DIRK M. SANDEFUR, J.

INGRID GUSTAFSON, J.

Justice Laurie McKinnon, dissenting.

¶44 Fundamental to this case are the definition of compensatory damages and the Gore ratio-"the disparity between the actual or potential harm suffered by the plaintiff and the punitive damages award." State Farm Mut. Auto. Ins. Co. v. Campbell , 538 U.S. 408, 418, 123 S.Ct. 1513, 1520, 155 L.Ed.2d 585 (2003) (citing BMW of N. Am. v. Gore , 517 U.S. 559, 575, 116 S.Ct. 1589, 1598, 134 L.Ed.2d 809 (1996) ). A precise definition of compensatory damages is critical here-absent an award of compensatory damages, we may not uphold an award of punitive damages. Folsom , ¶ 52. The reissuance of stock certificates and dividends is not monetary compensation and, therefore, is not compensatory damages. Nevertheless, the interest awarded on the dividends here-a minor sum compared to the value of the stock and dividends-was.

¶45 Punitive damages may be predicated in-part on John Jr.'s interest award, but the punitive damages must also comport with Farmers' due process rights. Because of the comparatively modest value of John Jr.'s compensatory damages (only the interest award), the ratio between the compensatory damages and punitive damages-a common indicator of an award's constitutionality-would almost certainly denote a violation of Farmers' substantive due process rights. Nevertheless, in appropriate cases such as this, courts should compare the punitive damages award to both actual and potential harm. Here, that may have been the value of John Jr.'s stock and dividends. Accordingly, I would reverse and remand this case with instructions to the District Court to reevaluate the punitive damages award based on the ensuing analysis.

¶46 1. Compensatory damages may only be based in money.

¶47 Stock certificates and money are distinct.
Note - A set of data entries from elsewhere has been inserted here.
(** * What holds in every state *)

(** The receiver is given messages of others, those of one originator in the
    order of their numbers. *)
Definition given_in_order (given : list said_message) : Prop := forall (a b : nat) m m',
  (a < b)%nat -> given !! a = Some m -> given !! b = Some m' -> said_id m = said_id m' ->
  said_no m < said_no m'.

Lemma in_order_NoDup given : given_in_order given -> NoDup given.
Proof.
  intros H. apply NoDup_alt. intros a b m Ha Hb. destruct (lt_eq_lt_dec a b) as [[Hab|]|Hab]; [|done|].
  - pose proof (H a b m m Hab Ha Hb eq_refl). lia.
  - pose proof (H b a m m Hab Hb Ha eq_refl). lia.
Qed.

Record replica_ok (said : list said_message) (name : option Z) (rp : replica) : Prop := ReplicaOk {
  ro_known : forall id k p, rp_known rp !! id = Some (k, p) -> (id, k, p) ∈ said;
  ro_given : forall m, m ∈ rp_given rp -> m ∈ said /\ name <> Some (said_id m) /\
    exists k p, rp_known rp !! said_id m = Some (k, p) /\ said_no m <= k;
  ro_order : given_in_order (rp_given rp);
  ro_own : forall id, name = Some id -> rp_known rp !! id = latest said !! id
}.

Record spec_ok (names : list (option Z)) (s : spec) : Prop := SpecOk {
  so_numbered : numbered (sp_said s);
  so_replicas : Forall2 (replica_ok (sp_said s)) names (sp_replicas s)
}.

(** A message that another replica publishes changes nothing. *)
Lemma replica_ok_said said name rp m :
  name <> Some (said_id m) -> replica_ok said name rp -> replica_ok (said ++ [m]) name rp.
Proof.
  intros Hne [H1 H2 H3 H4]. split; [| |done|].
  - intros id k p E. apply elem_of_app. left. by apply H1.
  - intros x Hx. destruct (H2 x Hx) as (Hin & ? & ?). split; [|done]. apply elem_of_app. by left.
  - intros id E. rewrite latest_snoc. unfold enter. rewrite lookup_insert_ne by congruence. by apply H4.
Qed.

Lemma publish_ok said id p rp :
  replica_ok said (Some id) rp ->
  let m := (id, 1 + count id said, p) in
  replica_ok (said ++ [m]) (Some id) (Replica (enter m (rp_known rp)) (rp_given rp)).
Proof.
  intros [H1 H2 H3 H4] m. split; cbn; [| |done|].
  - intros id' k p' E. apply elem_of_app. unfold enter in E.
    destruct (decide (id' = said_id m)) as [->|Hne].
    + rewrite lookup_insert_eq in E. injection E as <- <-. right. by left.
    + rewrite lookup_insert_ne in E by done. left. by apply H1.
  - intros x Hx. destruct (H2 x Hx) as (Hin & Hne & k & p' & E & Hk). split; [apply elem_of_app; by left|].
    split; [done|]. exists k, p'. unfold enter. rewrite lookup_insert_ne; [done|]. intros E'. by destruct Hne; rewrite <- E'.
  - intros id' [= <-]. rewrite latest_snoc. unfold enter. by rewrite !lookup_insert_eq.
Qed.

Lemma learn_ok said name rp m :
  numbered said -> replica_ok said name rp -> learnable said (rp_known rp) m ->
  replica_ok said name (Replica (enter m (rp_known rp)) (rp_given rp ++ [m])).
Proof.
  intros Hn [H1 H2 H3 H4] [Hin Hlt].
  assert (name <> Some (said_id m)) as Hne.
  { intros E. pose proof (numbered_range _ _ Hn Hin) as Hr. rewrite (H4 _ E) in Hlt.
    pose proof (latest_spec said Hn (said_id m)) as Hl.
    destruct (latest said !! said_id m) as [[k p]|]; cbn in Hlt; lia. }
  assert (forall x, x ∈ rp_given rp -> said_id x = said_id m -> said_no x < said_no m) as Hx.
  { intros x Hx E. destruct (H2 x Hx) as (_ & _ & k & p & Ek & Hk). rewrite <- E, Ek in Hlt. cbn in Hlt. lia. }
  split; cbn.
  - intros id k p E. unfold enter in E. destruct (decide (id = said_id m)) as [->|Hid].
    + rewrite lookup_insert_eq in E. injection E as <- <-. by destruct m as [[? ?] ?].
    + rewrite lookup_insert_ne in E by done. by apply H1.
  - intros x [Hg|Hm]%elem_of_app.
    + destruct (H2 x Hg) as (Hs & Hne' & k & p & Ek & Hk). split; [done|]. split; [done|]. unfold enter.
      destruct (decide (said_id x = said_id m)) as [E|Hid].
      * rewrite E, lookup_insert_eq. eexists _, _. split; [done|]. pose proof (Hx x Hg E). lia.
      * rewrite lookup_insert_ne by done. by exists k, p.
    + apply list_elem_of_singleton in Hm as ->. split; [done|]. split; [done|]. unfold enter.
      rewrite lookup_insert_eq. by eexists _, _.
  - intros a b x y Hab [Ha|[Ha1 Ha]]%lookup_app_Some [Hb|[Hb1 Hb]]%lookup_app_Some E.
    + by eapply (H3 a b).
    + apply list_lookup_singleton_Some in Hb as [_ <-]. apply Hx; [by eapply list_elem_of_lookup_2|done].
    + apply lookup_lt_Some in Hb. lia.
    + apply list_lookup_singleton_Some in Ha as [? _]. apply list_lookup_singleton_Some in Hb as [? _]. lia.
  - intros id E. unfold enter. rewrite lookup_insert_ne by congruence. by apply H4.
Qed.

Lemma Forall2_insert_r {A B} (P : A -> B -> Prop) l k (i : nat) x y :
  Forall2 P l k -> l !! i = Some x -> P x y -> Forall2 P l (<[i := y]> k).
Proof.
  intros H Hi Hp. rewrite <- (list_insert_id l i x Hi). by apply Forall2_insert.
Qed.

Lemma step_spec_ok names s l s' :
  (forall i j id, names !! i = Some (Some id) -> names !! j = Some (Some id) -> i = j) ->
  spec_step names s l s' -> spec_ok names s -> spec_ok names s'.
Proof.
  intros Hnd Hs [Hn Hr]. destruct l as [[i p|i m]|]; cbn in Hs; [| |by rewrite Hs].
  - destruct (names !! i) as [[id|]|] eqn:Ei; [|done..].
    destruct (sp_replicas s !! i) as [rp|] eqn:Er; [|done]. injection Hs as <-. split; cbn.
    + by apply numbered_snoc.
    + apply Forall2_same_length_lookup. split; [by rewrite length_insert; eapply Forall2_length|].
      intros j name rp' Hj Hj'. apply list_lookup_insert_Some in Hj' as [(<- & <- & _)|[Hne Hj']].
      * rewrite Ei in Hj. injection Hj as <-. apply publish_ok. by eapply Forall2_lookup_lr.
      * apply replica_ok_said; [|by eapply Forall2_lookup_lr]. intros ->. apply Hne. by eapply Hnd.
  - destruct (sp_replicas s !! i) as [rp|] eqn:Er; [|done]. case_bool_decide as Hl; [|done]. injection Hs as <-.
    split; [done|]. cbn. destruct (Forall2_lookup_r _ _ _ _ _ Hr Er) as (name & Ei & Hok).
    eapply Forall2_insert_r; [exact Hr|exact Ei|]. by apply learn_ok.
Qed.

Lemma spec_steps_ok names s s' :
  (forall i j id, names !! i = Some (Some id) -> names !! j = Some (Some id) -> i = j) ->
  rtc (fun s s' => exists l, spec_step names s l s') s s' -> spec_ok names s -> spec_ok names s'.
Proof.
  intros Hnd. induction 1 as [|s1 s2 s3 (l & Hl) _ IH]; intros H0; [done|].
  apply IH. by eapply step_spec_ok.
Qed.

(** * Consequences *)

Section Reachable.
Context (names : list (option Z)) (s : spec).
Hypothesis Hnd : forall i j id, names !! i = Some (Some id) -> names !! j = Some (Some id) -> i = j.
Hypothesis Hs : spec_reachable names s.
(* ===== verification/VectorClock.v ===== *)
(** [vector_clock.c]: bounded vector clocks. A clock holds at most
    [MAX_VECTOR_SIZE] records, one per originator; when it is full a new
    originator takes the place of the oldest one, round robin. *)
From S2P Require Import Prelude.
From S2P Require Import Config.
From S2P Require Import Utils.
From S2P Require Import World.
From S2P Require Import Member.

(** * Data *)

Record vector_record := VectorRecord {
  vr_sequence_number : Z;
  vr_member_id : Z
}.

Record vector_clock := VectorClock {
  vc_size : Z;
  vc_current_idx : Z;
  vc_records : list vector_record
}.

Inductive vector_clock_comp_res :=
| VC_BEFORE
| VC_AFTER
| VC_EQUAL
| VC_CONFLICT.

#[export] Instance vector_record_eq_dec : EqDecision vector_record.
Proof. solve_decision. Defined.
#[export] Instance vector_clock_comp_res_eq_dec : EqDecision vector_clock_comp_res.
Proof. solve_decision. Defined.

(** * Operations *)

(** Offsets of [sin_port], [sin_addr], [sin6_port] and [sin6_addr]. *)
Definition SIN_PORT : Z := 2.
Definition SIN_ADDR : Z := 4.
Definition SIN6_PORT : Z := 2.
Definition SIN6_ADDR : Z := 8.

(** Four bytes of the address, two of the port, and the first two bytes of
    the uid in network order. *)
Definition vector_clock_create_member_id (member : cluster_member) : out Z :=
  let addr := cm_address member in
  family ← ss_family addr;
  ip_port ←
    (if family =? AF_INET then
       ip ← rd addr SIN_ADDR 4; port ← rd addr SIN_PORT 2; mret (ip ++ port)
     else
       ip ← rd addr SIN6_ADDR 4; port ← rd addr SIN6_PORT 2; mret (ip ++ port));
  let uid_network := hton host 4 (u32 (cm_uid member)) in
  mret (fetch host (ip_port ++ ztake 2 (store host 4 uid_network))).

Definition vector_clock_find_by_member_id (clock : vector_clock) (member_id : Z) : out Z :=
  r ← ofind (Z.to_nat (vc_size clock)) 0
        (fun i => rec ← aread (vc_records clock) i;
                  mret (vr_member_id rec =? member_id));
  mret (match r with Some i => i | None => PITTACUS_ERR_NOT_FOUND end).

(** The index of the record, [None] for NULL. *)
Definition vector_clock_find_record (clock : vector_clock) (member : cluster_member)
    : out (option Z) :=
  member_id ← vector_clock_create_member_id member;
  idx ← vector_clock_find_by_member_id clock member_id;
  mret (if idx <? 0 then None else Some idx).

Definition vector_clock_init : vector_clock :=
  VectorClock 0 0 (replicate (Z.to_nat MAX_VECTOR_SIZE) (VectorRecord 0 0)).

(** The clock and the index of the record set. *)
Definition vector_clock_set_by_id (clock : vector_clock) (member_id seq_num : Z)
    : out (Z * vector_clock) :=
  idx ← vector_clock_find_by_member_id clock member_id;
  if idx <? 0 then
    let new_idx := vc_current_idx clock in
    records ← awrite (vc_records clock) new_idx (VectorRecord seq_num member_id);
    let size := if vc_size clock <? MAX_VECTOR_SIZE then vc_size clock + 1
                else vc_size clock in
    let current_idx := u16 (vc_current_idx clock + 1) in
    let current_idx := if MAX_VECTOR_SIZE <=? current_idx then 0 else current_idx in
    mret (new_idx, VectorClock size current_idx records)
  else
    rec ← aread (vc_records clock) idx;
    records ← awrite (vc_records clock) idx (VectorRecord seq_num (vr_member_id rec));
    mret (idx, VectorClock (vc_size clock) (vc_current_idx clock) records).

Definition vector_clock_increment (clock : vector_clock) (member : cluster_member)
    : out (option Z * vector_clock) :=
  r ← vector_clock_find_record clock member;
  match r with
  | None => mret (None, clock)
  | Some idx =>
      rec ← aread (vc_records clock) idx;
      records ← awrite (vc_records clock) idx
                  (VectorRecord (u32 (vr_sequence_number rec + 1)) (vr_member_id rec));
      mret (Some idx, VectorClock (vc_size clock) (vc_current_idx clock) records)
  end.

Definition vector_clock_set (clock : vector_clock) (member : cluster_member) (seq_num : Z)
    : out (Z * vector_clock) :=
  member_id ← vector_clock_create_member_id member;
  vector_clock_set_by_id clock member_id seq_num.

Definition vector_clock_record_copy (src : vector_record) : vector_record :=
  VectorRecord (vr_sequence_number src) (vr_member_id src).

(** Only the first [size] records are copied; the rest of [dst] stays. *)
Definition vector_clock_copy (dst src : vector_clock) : out vector_clock :=
  records ← ofor (Z.to_nat (vc_size src)) 0
    (fun i records =>
       rec ← aread (vc_records src) i;
       awrite records i (vector_clock_record_copy rec))
    (vc_records dst);
  mret (VectorClock (vc_size src) (vc_current_idx src) records).

Definition vector_clock_resolve_comp_result (prev new : vector_clock_comp_res)
    : vector_clock_comp_res :=
  if negb (bool_decide (prev = VC_EQUAL)) && negb (bool_decide (new = prev))
  then VC_CONFLICT else new.

Definition vector_clock_compare_with_record (clock : vector_clock) (record : vector_record)
    (merge : bool) : out (vector_clock_comp_res * vector_clock) :=
  idx ← vector_clock_find_by_member_id clock (vr_member_id record);
  if idx <? 0 then
    if merge then
      r ← vector_clock_set_by_id clock (vr_member_id record) (vr_sequence_number record);
      mret (VC_BEFORE, snd r)
    else mret (VC_BEFORE, clock)
  else
    rec ← aread (vc_records clock) idx;
    let first_seq_num := vr_sequence_number rec in
    let second_seq_num := vr_sequence_number record in
    if second_seq_num <? first_seq_num then mret (VC_AFTER, clock)
    else if first_seq_num <? second_seq_num then
      if merge then
        records ← awrite (vc_records clock) idx
                    (VectorRecord second_seq_num (vr_member_id rec));
        mret (VC_BEFORE, VectorClock (vc_size clock) (vc_current_idx clock) records)
      else mret (VC_BEFORE, clock)
    else mret (VC_EQUAL, clock).

(** [1 << n] on [int]: undefined outside [0, 31). *)
Definition shl1 (n : Z) : out Z :=
  if (0 <=? n) && (n <? 31) then mret (Z.shiftl 1 n) else Ub.

(** The state of the first loop of [vector_clock_compare]: the result so
    far, the records of the second clock met, the first clock. *)
Definition compare_step (second : vector_clock) (merge : bool) (i : Z)
    (st : vector_clock_comp_res * Z * vector_clock)
    : out (vector_clock_comp_res * Z * vector_clock) :=
  let '(result, second_visited_idxs, first) := st in
  rec ← aread (vc_records first) i;
  second_idx ← vector_clock_find_by_member_id second (vr_member_id rec);
  if second_idx <? 0 then
    mret (vector_clock_resolve_comp_result result VC_AFTER, second_visited_idxs, first)
  else
    bit ← shl1 second_idx;
    let second_visited_idxs := Z.lor second_visited_idxs bit in
    rec2 ← aread (vc_records second) second_idx;
    let first_seq_num := vr_sequence_number rec in
    let second_seq_num := vr_sequence_number rec2 in
    if second_seq_num <? first_seq_num then
      mret (vector_clock_resolve_comp_result result VC_AFTER, second_visited_idxs, first)
    else if first_seq_num <? second_seq_num then
      let result := vector_clock_resolve_comp_result result VC_BEFORE in
      if merge then
        records ← awrite (vc_records first) i (VectorRecord second_seq_num (vr_member_id rec));
        mret (result, second_visited_idxs,
              VectorClock (vc_size first) (vc_current_idx first) records)
      else mret (result, second_visited_idxs, first)
    else mret (result, second_visited_idxs, first).

(** The merge loop: [for (i = 0; missing_idxs != 0; ++i)]. *)
Fixpoint merge_missing (fuel : nat) (first second : vector_clock) (i missing_idxs : Z)
    : out vector_clock :=
  if missing_idxs =? 0 then mret first
  else match fuel with
  | O => Nofuel
  | S fuel' =>
      first ←
        (if negb (Z.land missing_idxs 1 =? 0) then
           rec ← aread (vc_records second) i;
           r ← vector_clock_set_by_id first (vr_member_id rec) (vr_sequence_number rec);
           mret (snd r)
         else mret first);
      merge_missing fuel' first second (i + 1) (Z.shiftr missing_idxs 1)
  end.

Definition merge_fuel : nat := 32.

Definition vector_clock_compare (first second : vector_clock) (merge : bool)
    : out (vector_clock_comp_res * vector_clock) :=
  st ← ofor (Z.to_nat (vc_size first)) 0 (compare_step second merge) (VC_EQUAL, 0, first);
  let '(result, second_visited_idxs, first) := st in
  bit ← shl1 (vc_size second);
  let second_visited_mask := u32 (bit - 1) in
  let missing_idxs := Z.lxor second_visited_idxs second_visited_mask in
  if missing_idxs =? 0 then mret (result, first)
  else
    let result := vector_clock_resolve_comp_result result VC_BEFORE in
    if merge then
      first ← merge_missing merge_fuel first second 0 missing_idxs;
      mret (result, first)
    else mret (result, first).

(** * Wire format *)

Definition vector_clock_record_decode (m : list Z) (at_ buffer_size : Z)
    : out (Z * option vector_record) :=
  if buffer_size <? VECTOR_RECORD_SIZE then mret (PITTACUS_ERR_BUFFER_NOT_ENOUGH, None)
  else
    let cursor := at_ in
    sequence_number ← uint32_decode m cursor;
    let cursor := cursor + sizeof_u32 in
    bytes ← rd m cursor MEMBER_ID_SIZE;
    let cursor := cursor + MEMBER_ID_SIZE in
    mret (i32 (cursor - at_), Some (VectorRecord sequence_number (fetch host bytes))).

Definition vector_clock_record_encode (record : vector_record) (m : list Z)
    (at_ buffer_size : Z) : out (Z * list Z) :=
  if buffer_size <? VECTOR_RECORD_SIZE then mret (PITTACUS_ERR_BUFFER_NOT_ENOUGH, m)
  else
    let cursor := at_ in
    m ← uint32_encode (vr_sequence_number record) m cursor;
    let cursor := cursor + sizeof_u32 in
    m ← wr m cursor (store host 8 (vr_member_id record));
    let cursor := cursor + MEMBER_ID_SIZE in
    mret (i32 (cursor - at_), m).

(** The record loop of [vector_clock_decode], from index [i] on: the final
    cursor and the records, or the error returned. *)
Fixpoint decode_records (n : nat) (i : Z) (m : list Z) (cursor buffer_end : Z)
    (records : list vector_record) : out (Z + Z * list vector_record) :=
  match n with
  | O => mret (inr (cursor, records))
  | S n' =>
      r ← vector_clock_record_decode m cursor (u64 (buffer_end - cursor));
      match r with
      | (decode_result, Some rec) =>
          (* the code fills result->records[i] directly *)
          records ← awrite records i rec;
          if decode_result <? 0 then mret (inl decode_result)
          else decode_records n' (i + 1) m (cursor + VECTOR_RECORD_SIZE) buffer_end records
      | (decode_result, None) => mret (inl decode_result)
      end
  end.

(** [result] is the clock the caller supplies. *)
Definition vector_clock_decode (m : list Z) (at_ buffer_size : Z) (result : vector_clock)
    : out (Z * option vector_clock) :=
  let cursor := at_ in
  let buffer_end := at_ + buffer_size in
  size ← uint16_decode m cursor;
  let cursor := cursor + sizeof_u16 in
  if u64 (buffer_end - cursor) <? size * VECTOR_RECORD_SIZE
  then mret (PITTACUS_ERR_BUFFER_NOT_ENOUGH, None)
  else
    r ← decode_records (Z.to_nat size) 0 m cursor buffer_end (vc_records result);
    match r with
    | inl e => mret (e, None)
    | inr (cursor, records) =>
        mret (i32 (cursor - at_), Some (VectorClock size 0 records))
    end.

(** The record loop of [vector_clock_encode]. *)
Fixpoint encode_records (n : nat) (i : Z) (clock : vector_clock) (m : list Z)
    (cursor buffer_end : Z) : out (Z + Z * list Z) :=
  match n with
  | O => mret (inr (cursor, m))
  | S n' =>
      rec ← aread (vc_records clock) i;
      r ← vector_clock_record_encode rec m cursor (u64 (buffer_end - cursor));
      let '(encode_result, m) := r in
      if encode_result <? 0 then mret (inl encode_result)
      else encode_records n' (i + 1) clock m (cursor + encode_result) buffer_end
  end.

Definition vector_clock_encode (clock : vector_clock) (m : list Z) (at_ buffer_size : Z)
    : out (Z * list Z) :=
  if buffer_size <? sizeof_u16 + vc_size clock * VECTOR_RECORD_SIZE
  then mret (PITTACUS_ERR_BUFFER_NOT_ENOUGH, m)
  else
    let cursor := at_ in
    let buffer_end := at_ + buffer_size in
    m ← uint16_encode (vc_size clock) m cursor;
    let cursor := cursor + sizeof_u16 in
    r ← encode_records (Z.to_nat (vc_size clock)) 0 clock m cursor buffer_end;
    match r with
    | inl e => mret (e, m)
    | inr (cursor, m) => mret (i32 (cursor - at_), m)
    end.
The language of § 27-1-202, MCA, which grants the right to compensatory damages, is plain: "Every person who suffers detriment from the unlawful act or omission of another may recover from the person in fault a compensation therefor in money , which is called damages." (Emphasis added.) Clearly, the statute does not allow the party at fault to compensate the aggrieved party with some other asset like inventory, equipment, or real property-let alone stock certificates. Money is "[t]he medium of exchange authorized or adopted by a government as part of its currency." Money , Black's Law Dictionary (10th ed. 2014); see also § 30-1-201(2)(y), MCA (defining money in Montana's version of the Uniform Commercial Code as "a medium of exchange currently authorized or adopted by a domestic or foreign government"). Unlike money, stock certificates represent ownership of equity in a corporation; they grant their holder the right to participate in the corporation's management; and they often allow their holder to vote on corporate matters, receive dividends, and share in corporate assets upon liquidation. Stock , Black's Law Dictionary (10th ed. 2014). The Court attempts to obfuscate these differences by citing numerous sources that, while explaining the overall goal of compensatory damages (compensation), ignore the statutory mechanism for actually compensating aggrieved parties. Opinion, ¶ 15. Only one asset may satisfy an award for compensatory damages-money. Section 27-1-202, MCA. The Court's conclusion to the contrary is unsupported by any cognizable theory of compensatory damages.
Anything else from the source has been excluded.